**Exercise**
Set down, character for character, everything in the records below from the line holding "(errorMessage st) i." down to the line holding "speaking : bool;", and no other line.

**Records supplied**
>>>

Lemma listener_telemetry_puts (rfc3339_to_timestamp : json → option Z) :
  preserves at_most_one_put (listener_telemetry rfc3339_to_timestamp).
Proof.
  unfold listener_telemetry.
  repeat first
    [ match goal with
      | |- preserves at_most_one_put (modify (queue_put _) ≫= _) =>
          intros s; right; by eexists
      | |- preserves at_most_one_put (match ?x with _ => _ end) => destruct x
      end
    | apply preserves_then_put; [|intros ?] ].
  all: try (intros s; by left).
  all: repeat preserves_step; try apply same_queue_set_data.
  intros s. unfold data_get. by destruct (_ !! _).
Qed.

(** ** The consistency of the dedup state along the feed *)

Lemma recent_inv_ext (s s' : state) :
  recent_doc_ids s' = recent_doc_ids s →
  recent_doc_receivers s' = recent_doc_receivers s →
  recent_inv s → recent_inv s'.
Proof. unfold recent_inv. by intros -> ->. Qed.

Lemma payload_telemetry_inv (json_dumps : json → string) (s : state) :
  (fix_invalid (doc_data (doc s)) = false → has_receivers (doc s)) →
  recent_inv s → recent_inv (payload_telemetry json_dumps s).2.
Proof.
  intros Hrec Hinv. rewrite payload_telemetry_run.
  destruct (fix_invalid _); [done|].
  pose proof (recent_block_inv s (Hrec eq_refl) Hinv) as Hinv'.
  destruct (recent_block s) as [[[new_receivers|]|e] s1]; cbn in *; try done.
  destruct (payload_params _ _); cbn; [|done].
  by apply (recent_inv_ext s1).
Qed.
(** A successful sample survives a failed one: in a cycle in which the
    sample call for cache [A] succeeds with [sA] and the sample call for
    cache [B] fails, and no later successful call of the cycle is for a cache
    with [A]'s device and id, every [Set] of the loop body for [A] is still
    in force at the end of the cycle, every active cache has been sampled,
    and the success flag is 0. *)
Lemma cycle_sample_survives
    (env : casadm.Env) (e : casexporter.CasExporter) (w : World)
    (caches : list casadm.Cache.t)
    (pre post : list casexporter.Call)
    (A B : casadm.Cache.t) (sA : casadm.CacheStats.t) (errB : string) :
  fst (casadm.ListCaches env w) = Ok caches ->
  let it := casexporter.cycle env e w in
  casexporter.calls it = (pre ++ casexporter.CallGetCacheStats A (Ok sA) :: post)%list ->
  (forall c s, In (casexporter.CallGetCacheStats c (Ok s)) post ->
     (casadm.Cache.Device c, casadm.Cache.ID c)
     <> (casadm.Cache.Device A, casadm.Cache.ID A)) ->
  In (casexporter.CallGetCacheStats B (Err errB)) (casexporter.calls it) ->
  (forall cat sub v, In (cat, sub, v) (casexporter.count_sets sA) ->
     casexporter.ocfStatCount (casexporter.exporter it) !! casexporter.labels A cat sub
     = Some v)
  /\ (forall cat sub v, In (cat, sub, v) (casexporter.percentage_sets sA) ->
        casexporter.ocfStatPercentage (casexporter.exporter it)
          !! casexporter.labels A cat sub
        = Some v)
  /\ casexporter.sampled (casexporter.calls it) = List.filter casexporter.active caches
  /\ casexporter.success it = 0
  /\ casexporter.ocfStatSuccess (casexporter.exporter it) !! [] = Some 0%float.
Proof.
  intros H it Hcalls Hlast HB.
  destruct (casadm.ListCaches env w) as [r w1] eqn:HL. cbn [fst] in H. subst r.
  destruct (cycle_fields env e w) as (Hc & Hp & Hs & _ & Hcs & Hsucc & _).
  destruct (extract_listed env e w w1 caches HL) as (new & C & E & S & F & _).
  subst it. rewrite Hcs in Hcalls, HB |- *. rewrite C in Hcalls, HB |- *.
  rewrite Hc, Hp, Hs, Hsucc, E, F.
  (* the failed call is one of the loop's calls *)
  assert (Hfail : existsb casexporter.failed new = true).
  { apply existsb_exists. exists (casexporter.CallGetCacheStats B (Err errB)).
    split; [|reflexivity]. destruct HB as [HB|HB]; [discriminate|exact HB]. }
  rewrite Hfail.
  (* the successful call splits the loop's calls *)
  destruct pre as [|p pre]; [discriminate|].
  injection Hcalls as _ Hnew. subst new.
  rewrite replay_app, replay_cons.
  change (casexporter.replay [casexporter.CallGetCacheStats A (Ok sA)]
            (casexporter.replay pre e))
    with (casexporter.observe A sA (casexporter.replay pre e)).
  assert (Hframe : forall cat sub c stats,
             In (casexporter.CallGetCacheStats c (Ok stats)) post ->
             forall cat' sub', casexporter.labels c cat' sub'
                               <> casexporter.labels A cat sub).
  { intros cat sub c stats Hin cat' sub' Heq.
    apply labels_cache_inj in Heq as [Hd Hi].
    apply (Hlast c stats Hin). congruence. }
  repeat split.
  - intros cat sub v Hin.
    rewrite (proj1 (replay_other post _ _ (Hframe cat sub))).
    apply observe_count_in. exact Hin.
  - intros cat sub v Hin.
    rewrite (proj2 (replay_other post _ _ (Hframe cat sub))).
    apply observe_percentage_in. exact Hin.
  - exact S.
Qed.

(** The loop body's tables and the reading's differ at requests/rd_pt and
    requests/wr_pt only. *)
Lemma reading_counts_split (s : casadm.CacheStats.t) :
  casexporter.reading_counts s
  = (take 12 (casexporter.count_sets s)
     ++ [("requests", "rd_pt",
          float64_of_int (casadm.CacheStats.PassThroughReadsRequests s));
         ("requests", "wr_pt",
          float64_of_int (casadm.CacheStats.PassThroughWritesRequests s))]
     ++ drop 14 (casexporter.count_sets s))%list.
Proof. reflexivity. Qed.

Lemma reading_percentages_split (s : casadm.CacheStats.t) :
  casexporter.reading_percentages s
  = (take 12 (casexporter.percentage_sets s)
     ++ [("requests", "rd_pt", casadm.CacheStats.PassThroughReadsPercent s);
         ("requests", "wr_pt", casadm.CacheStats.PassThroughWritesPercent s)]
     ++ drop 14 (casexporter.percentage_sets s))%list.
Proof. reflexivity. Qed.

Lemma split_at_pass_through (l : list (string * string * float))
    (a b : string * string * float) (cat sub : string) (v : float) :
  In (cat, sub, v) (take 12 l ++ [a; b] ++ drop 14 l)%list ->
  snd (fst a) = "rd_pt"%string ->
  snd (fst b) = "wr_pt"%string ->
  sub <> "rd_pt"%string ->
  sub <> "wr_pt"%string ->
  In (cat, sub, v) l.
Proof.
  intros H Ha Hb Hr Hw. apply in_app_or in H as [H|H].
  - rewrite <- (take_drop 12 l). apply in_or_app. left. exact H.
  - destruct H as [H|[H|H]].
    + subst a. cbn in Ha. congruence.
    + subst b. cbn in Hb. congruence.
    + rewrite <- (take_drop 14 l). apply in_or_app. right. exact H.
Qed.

<<<
>>>

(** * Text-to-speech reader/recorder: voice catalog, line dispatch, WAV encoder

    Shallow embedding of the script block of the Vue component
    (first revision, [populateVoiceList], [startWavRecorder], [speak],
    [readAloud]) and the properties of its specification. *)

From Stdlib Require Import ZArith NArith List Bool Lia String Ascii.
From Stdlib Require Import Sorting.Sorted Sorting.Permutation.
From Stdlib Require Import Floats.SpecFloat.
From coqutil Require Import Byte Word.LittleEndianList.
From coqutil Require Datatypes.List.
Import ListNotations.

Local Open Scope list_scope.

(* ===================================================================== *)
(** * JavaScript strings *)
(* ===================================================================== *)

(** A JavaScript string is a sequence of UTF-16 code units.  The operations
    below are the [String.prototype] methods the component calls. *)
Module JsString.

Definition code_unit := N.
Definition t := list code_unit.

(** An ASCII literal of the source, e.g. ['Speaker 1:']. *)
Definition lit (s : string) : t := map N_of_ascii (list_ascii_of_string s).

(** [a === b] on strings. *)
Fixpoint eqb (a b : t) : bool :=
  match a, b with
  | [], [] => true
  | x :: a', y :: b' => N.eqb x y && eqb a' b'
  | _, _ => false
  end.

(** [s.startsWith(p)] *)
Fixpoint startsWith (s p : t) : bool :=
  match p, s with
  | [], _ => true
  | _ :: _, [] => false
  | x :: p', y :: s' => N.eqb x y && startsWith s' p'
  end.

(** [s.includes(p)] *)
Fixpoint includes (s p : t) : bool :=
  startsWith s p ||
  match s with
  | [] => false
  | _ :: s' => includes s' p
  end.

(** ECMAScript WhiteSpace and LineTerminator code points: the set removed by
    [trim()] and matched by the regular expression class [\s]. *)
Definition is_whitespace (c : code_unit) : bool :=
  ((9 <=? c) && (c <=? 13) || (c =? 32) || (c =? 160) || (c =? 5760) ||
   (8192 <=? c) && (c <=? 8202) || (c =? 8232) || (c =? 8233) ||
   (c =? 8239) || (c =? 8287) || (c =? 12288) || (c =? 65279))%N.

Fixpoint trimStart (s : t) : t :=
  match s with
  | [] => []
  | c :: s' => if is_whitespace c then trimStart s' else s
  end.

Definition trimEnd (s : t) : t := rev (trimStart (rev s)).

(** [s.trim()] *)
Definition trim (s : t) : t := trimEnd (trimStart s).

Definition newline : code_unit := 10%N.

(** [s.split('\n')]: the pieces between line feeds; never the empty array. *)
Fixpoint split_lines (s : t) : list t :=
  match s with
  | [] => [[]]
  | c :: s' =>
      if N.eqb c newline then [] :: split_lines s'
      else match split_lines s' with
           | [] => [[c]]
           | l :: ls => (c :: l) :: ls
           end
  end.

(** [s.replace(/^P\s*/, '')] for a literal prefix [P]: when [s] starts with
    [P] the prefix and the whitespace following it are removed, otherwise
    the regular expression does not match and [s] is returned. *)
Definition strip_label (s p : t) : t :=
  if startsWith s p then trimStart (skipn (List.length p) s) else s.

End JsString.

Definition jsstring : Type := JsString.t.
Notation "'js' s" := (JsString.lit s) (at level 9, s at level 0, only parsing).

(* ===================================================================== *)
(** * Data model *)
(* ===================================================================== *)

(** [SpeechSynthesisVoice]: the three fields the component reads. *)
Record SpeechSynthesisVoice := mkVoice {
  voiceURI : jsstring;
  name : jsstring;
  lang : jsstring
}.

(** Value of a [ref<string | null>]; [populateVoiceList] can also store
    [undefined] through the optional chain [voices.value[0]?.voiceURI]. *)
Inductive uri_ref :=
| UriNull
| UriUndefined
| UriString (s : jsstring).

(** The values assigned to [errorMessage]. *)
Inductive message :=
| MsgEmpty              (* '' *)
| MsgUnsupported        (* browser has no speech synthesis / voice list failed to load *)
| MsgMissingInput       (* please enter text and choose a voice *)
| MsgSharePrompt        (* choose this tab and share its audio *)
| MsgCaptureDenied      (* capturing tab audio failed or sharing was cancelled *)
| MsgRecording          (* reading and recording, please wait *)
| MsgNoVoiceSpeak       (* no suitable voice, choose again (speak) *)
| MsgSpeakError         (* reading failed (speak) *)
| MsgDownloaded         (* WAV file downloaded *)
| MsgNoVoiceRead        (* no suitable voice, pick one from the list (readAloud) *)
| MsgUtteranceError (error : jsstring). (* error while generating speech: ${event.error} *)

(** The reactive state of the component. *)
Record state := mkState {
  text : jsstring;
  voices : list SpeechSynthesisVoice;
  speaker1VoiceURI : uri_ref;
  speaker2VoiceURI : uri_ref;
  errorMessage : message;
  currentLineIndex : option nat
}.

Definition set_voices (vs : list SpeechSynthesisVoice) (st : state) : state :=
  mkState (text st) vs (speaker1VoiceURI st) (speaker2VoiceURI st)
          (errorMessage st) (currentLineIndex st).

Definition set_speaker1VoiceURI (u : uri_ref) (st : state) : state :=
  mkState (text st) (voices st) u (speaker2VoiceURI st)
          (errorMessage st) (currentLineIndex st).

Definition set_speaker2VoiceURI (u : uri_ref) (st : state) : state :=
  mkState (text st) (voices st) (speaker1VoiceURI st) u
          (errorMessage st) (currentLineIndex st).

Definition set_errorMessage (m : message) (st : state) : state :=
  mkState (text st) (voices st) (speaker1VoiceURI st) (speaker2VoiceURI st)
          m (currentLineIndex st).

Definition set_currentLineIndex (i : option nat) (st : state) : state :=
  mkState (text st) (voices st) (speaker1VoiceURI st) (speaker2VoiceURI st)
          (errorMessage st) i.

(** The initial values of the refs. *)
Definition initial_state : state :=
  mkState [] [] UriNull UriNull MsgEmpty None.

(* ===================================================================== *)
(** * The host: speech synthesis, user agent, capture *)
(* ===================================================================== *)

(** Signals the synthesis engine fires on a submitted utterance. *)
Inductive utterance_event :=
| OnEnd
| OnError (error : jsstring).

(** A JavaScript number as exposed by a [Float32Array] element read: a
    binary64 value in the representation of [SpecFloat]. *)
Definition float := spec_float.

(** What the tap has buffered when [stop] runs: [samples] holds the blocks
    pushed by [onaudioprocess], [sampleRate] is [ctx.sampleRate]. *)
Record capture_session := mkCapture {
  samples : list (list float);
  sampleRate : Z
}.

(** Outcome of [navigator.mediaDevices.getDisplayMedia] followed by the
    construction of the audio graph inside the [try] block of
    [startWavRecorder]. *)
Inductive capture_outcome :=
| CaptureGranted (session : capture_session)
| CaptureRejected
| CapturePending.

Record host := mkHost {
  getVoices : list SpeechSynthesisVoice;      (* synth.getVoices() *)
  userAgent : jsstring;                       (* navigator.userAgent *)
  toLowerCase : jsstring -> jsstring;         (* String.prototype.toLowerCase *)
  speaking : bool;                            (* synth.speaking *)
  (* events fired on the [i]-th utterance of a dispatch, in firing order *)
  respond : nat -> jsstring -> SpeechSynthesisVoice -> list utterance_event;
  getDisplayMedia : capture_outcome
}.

<<<
>>>

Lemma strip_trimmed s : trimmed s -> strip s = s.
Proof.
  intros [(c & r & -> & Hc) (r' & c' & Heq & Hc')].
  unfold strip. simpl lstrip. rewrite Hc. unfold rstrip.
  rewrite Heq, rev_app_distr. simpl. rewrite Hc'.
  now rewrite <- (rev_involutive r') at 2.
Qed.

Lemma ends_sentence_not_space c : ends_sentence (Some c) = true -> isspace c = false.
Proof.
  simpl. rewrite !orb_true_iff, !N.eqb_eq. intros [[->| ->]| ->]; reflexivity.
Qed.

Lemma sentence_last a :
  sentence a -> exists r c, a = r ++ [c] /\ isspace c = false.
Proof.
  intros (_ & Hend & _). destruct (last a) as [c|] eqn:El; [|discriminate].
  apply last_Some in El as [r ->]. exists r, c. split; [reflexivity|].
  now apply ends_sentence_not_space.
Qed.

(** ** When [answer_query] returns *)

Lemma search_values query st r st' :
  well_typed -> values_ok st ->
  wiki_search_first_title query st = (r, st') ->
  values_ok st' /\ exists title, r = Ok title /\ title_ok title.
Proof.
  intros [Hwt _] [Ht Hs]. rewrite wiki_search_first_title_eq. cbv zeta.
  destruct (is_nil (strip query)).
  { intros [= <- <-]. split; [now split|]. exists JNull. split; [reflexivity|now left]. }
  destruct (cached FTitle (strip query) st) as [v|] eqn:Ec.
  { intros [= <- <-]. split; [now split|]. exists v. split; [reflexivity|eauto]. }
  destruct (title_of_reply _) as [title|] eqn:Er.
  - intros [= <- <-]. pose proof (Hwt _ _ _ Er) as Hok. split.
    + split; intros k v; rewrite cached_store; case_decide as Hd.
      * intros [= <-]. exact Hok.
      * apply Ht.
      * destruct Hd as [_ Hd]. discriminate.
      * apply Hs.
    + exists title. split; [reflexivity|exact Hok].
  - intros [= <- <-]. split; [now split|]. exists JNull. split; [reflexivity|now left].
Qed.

<<<

**Finished task**
          (errorMessage st) i.

(** The initial values of the refs. *)
Definition initial_state : state :=
  mkState [] [] UriNull UriNull MsgEmpty None.

(* ===================================================================== *)
(** * The host: speech synthesis, user agent, capture *)
(* ===================================================================== *)

(** Signals the synthesis engine fires on a submitted utterance. *)
Inductive utterance_event :=
| OnEnd
| OnError (error : jsstring).

(** A JavaScript number as exposed by a [Float32Array] element read: a
    binary64 value in the representation of [SpecFloat]. *)
Definition float := spec_float.

(** What the tap has buffered when [stop] runs: [samples] holds the blocks
    pushed by [onaudioprocess], [sampleRate] is [ctx.sampleRate]. *)
Record capture_session := mkCapture {
  samples : list (list float);
  sampleRate : Z
}.

(** Outcome of [navigator.mediaDevices.getDisplayMedia] followed by the
    construction of the audio graph inside the [try] block of
    [startWavRecorder]. *)
Inductive capture_outcome :=
| CaptureGranted (session : capture_session)
| CaptureRejected
| CapturePending.

Record host := mkHost {
  getVoices : list SpeechSynthesisVoice;      (* synth.getVoices() *)
  userAgent : jsstring;                       (* navigator.userAgent *)
  toLowerCase : jsstring -> jsstring;         (* String.prototype.toLowerCase *)
  speaking : bool;                            (* synth.speaking *)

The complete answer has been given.